▶ **Work order**
Using the records below, transcribe word for word the stretch from the line that contains "Local Open Scope string_scope." through the line that contains "- vm_compute. congruence.", both end lines included, and nothing else.

(Saved data entries)

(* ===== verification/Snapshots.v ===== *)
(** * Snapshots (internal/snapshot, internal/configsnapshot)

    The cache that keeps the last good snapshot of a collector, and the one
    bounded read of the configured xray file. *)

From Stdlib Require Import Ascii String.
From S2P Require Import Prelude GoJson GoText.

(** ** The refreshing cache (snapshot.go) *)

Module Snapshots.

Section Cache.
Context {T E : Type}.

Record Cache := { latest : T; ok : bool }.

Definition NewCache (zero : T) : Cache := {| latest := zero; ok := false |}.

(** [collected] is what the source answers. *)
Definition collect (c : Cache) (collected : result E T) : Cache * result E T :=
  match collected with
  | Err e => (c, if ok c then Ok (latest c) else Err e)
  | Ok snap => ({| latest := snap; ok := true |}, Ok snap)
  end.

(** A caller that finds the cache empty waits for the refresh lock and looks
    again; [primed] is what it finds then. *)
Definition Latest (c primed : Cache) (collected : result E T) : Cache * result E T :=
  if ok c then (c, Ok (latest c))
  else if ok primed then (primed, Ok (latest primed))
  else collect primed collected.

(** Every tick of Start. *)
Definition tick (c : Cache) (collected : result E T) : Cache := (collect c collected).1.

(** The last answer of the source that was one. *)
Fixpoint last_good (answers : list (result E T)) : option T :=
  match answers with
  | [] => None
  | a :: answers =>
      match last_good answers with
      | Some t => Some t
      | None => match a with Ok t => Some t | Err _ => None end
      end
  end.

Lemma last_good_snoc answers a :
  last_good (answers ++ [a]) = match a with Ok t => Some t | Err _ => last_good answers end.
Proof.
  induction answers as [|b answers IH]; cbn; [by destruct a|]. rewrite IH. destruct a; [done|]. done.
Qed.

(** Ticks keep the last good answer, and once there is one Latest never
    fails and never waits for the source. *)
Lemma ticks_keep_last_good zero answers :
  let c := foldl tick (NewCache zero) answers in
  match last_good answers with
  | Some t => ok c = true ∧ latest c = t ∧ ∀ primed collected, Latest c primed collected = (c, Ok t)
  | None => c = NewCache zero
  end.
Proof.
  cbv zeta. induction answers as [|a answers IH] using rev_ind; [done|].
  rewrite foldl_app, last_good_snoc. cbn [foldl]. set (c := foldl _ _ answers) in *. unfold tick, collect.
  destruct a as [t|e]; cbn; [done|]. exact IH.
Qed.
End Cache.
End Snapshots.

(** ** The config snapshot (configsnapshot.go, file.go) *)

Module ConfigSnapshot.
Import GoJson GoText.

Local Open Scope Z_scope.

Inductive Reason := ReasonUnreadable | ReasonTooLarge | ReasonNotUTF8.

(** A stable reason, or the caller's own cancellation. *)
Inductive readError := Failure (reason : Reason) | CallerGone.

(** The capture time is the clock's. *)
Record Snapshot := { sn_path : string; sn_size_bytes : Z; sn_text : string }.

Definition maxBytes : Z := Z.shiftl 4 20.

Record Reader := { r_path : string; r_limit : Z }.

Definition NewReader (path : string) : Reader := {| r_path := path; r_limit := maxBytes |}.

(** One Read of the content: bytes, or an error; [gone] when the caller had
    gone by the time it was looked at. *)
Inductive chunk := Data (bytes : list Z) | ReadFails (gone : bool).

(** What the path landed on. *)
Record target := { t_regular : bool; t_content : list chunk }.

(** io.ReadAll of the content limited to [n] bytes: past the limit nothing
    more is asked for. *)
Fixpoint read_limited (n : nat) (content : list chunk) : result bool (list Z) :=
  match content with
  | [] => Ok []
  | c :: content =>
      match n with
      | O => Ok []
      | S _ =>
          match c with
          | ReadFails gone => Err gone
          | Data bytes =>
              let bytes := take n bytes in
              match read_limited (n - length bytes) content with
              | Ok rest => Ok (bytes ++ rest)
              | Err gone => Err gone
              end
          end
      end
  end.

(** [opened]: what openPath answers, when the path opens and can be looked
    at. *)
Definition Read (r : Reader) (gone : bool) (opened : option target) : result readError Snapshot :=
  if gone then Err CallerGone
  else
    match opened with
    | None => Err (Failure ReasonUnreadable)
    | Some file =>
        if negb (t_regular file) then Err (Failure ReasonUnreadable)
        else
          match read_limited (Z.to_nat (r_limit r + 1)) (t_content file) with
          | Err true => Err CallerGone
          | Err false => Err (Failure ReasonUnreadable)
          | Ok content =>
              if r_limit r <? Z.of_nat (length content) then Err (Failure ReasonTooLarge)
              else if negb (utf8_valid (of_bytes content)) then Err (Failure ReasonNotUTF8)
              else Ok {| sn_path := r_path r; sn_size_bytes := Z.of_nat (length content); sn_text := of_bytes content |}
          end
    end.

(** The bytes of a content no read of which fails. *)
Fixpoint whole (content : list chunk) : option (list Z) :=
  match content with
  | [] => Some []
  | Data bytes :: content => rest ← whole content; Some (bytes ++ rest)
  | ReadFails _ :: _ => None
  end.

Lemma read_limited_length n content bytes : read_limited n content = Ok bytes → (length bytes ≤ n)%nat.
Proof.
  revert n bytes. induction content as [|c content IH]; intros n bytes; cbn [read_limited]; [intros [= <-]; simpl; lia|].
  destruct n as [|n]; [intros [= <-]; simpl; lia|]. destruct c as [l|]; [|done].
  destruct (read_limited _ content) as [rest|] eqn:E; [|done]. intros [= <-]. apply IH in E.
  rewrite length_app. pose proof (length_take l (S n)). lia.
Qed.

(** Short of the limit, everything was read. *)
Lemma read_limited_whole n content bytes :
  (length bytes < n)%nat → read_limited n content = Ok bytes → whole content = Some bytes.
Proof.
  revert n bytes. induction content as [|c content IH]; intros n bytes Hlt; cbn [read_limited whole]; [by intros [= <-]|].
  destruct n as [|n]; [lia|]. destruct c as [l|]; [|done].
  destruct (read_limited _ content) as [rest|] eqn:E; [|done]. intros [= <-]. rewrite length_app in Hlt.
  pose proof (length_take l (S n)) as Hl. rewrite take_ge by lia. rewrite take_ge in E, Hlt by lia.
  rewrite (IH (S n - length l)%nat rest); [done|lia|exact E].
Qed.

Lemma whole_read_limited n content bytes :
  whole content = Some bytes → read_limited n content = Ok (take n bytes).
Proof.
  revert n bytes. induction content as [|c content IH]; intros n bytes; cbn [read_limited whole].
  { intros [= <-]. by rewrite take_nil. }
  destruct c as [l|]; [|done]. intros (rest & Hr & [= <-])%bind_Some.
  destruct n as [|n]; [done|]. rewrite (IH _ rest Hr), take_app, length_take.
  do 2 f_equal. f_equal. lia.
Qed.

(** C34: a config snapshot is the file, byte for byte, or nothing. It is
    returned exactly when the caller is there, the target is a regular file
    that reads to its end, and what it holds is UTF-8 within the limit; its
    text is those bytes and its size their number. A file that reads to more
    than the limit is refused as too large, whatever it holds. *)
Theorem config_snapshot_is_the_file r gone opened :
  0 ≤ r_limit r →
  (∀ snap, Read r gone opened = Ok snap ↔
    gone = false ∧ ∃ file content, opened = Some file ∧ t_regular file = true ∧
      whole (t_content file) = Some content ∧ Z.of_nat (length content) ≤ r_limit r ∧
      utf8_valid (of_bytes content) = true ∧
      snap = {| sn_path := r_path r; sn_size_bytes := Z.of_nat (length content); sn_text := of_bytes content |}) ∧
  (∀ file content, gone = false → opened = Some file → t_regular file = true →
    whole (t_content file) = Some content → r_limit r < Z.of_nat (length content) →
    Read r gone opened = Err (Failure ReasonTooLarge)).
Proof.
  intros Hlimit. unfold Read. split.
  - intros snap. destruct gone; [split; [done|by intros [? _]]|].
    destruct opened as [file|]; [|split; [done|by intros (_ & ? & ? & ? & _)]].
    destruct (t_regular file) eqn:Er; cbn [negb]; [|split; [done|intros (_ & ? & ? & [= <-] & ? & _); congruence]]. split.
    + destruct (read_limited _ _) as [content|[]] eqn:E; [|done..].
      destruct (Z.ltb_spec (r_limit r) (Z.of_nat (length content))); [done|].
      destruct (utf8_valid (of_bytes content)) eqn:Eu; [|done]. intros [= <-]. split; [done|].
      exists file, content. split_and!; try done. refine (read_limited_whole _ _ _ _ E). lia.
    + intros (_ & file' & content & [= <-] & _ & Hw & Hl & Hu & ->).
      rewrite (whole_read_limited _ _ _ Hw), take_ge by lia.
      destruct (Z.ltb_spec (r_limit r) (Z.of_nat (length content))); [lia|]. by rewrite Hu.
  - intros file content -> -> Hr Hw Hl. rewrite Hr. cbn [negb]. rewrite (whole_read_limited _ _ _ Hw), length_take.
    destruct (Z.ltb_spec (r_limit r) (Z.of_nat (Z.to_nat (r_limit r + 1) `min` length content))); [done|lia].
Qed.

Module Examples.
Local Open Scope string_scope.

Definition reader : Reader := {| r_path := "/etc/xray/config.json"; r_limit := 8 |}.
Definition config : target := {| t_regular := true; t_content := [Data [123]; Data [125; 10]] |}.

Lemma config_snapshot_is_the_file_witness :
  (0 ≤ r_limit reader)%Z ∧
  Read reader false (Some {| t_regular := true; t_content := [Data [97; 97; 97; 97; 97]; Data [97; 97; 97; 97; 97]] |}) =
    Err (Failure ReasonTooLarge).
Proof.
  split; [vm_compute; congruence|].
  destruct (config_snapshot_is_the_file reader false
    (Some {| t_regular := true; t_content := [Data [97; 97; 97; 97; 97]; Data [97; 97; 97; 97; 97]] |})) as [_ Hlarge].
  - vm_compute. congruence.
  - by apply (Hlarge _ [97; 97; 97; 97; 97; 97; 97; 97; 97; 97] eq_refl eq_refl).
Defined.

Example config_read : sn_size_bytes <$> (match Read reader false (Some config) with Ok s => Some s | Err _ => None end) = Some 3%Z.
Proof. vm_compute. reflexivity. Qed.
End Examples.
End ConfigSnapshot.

▶ **Solution for this task**
Local Open Scope string_scope.

Definition reader : Reader := {| r_path := "/etc/xray/config.json"; r_limit := 8 |}.
Definition config : target := {| t_regular := true; t_content := [Data [123]; Data [125; 10]] |}.

Lemma config_snapshot_is_the_file_witness :
  (0 ≤ r_limit reader)%Z ∧
  Read reader false (Some {| t_regular := true; t_content := [Data [97; 97; 97; 97; 97]; Data [97; 97; 97; 97; 97]] |}) =
    Err (Failure ReasonTooLarge).
Proof.
  split; [vm_compute; congruence|].
  destruct (config_snapshot_is_the_file reader false
    (Some {| t_regular := true; t_content := [Data [97; 97; 97; 97; 97]; Data [97; 97; 97; 97; 97]] |})) as [_ Hlarge].
  - vm_compute. congruence.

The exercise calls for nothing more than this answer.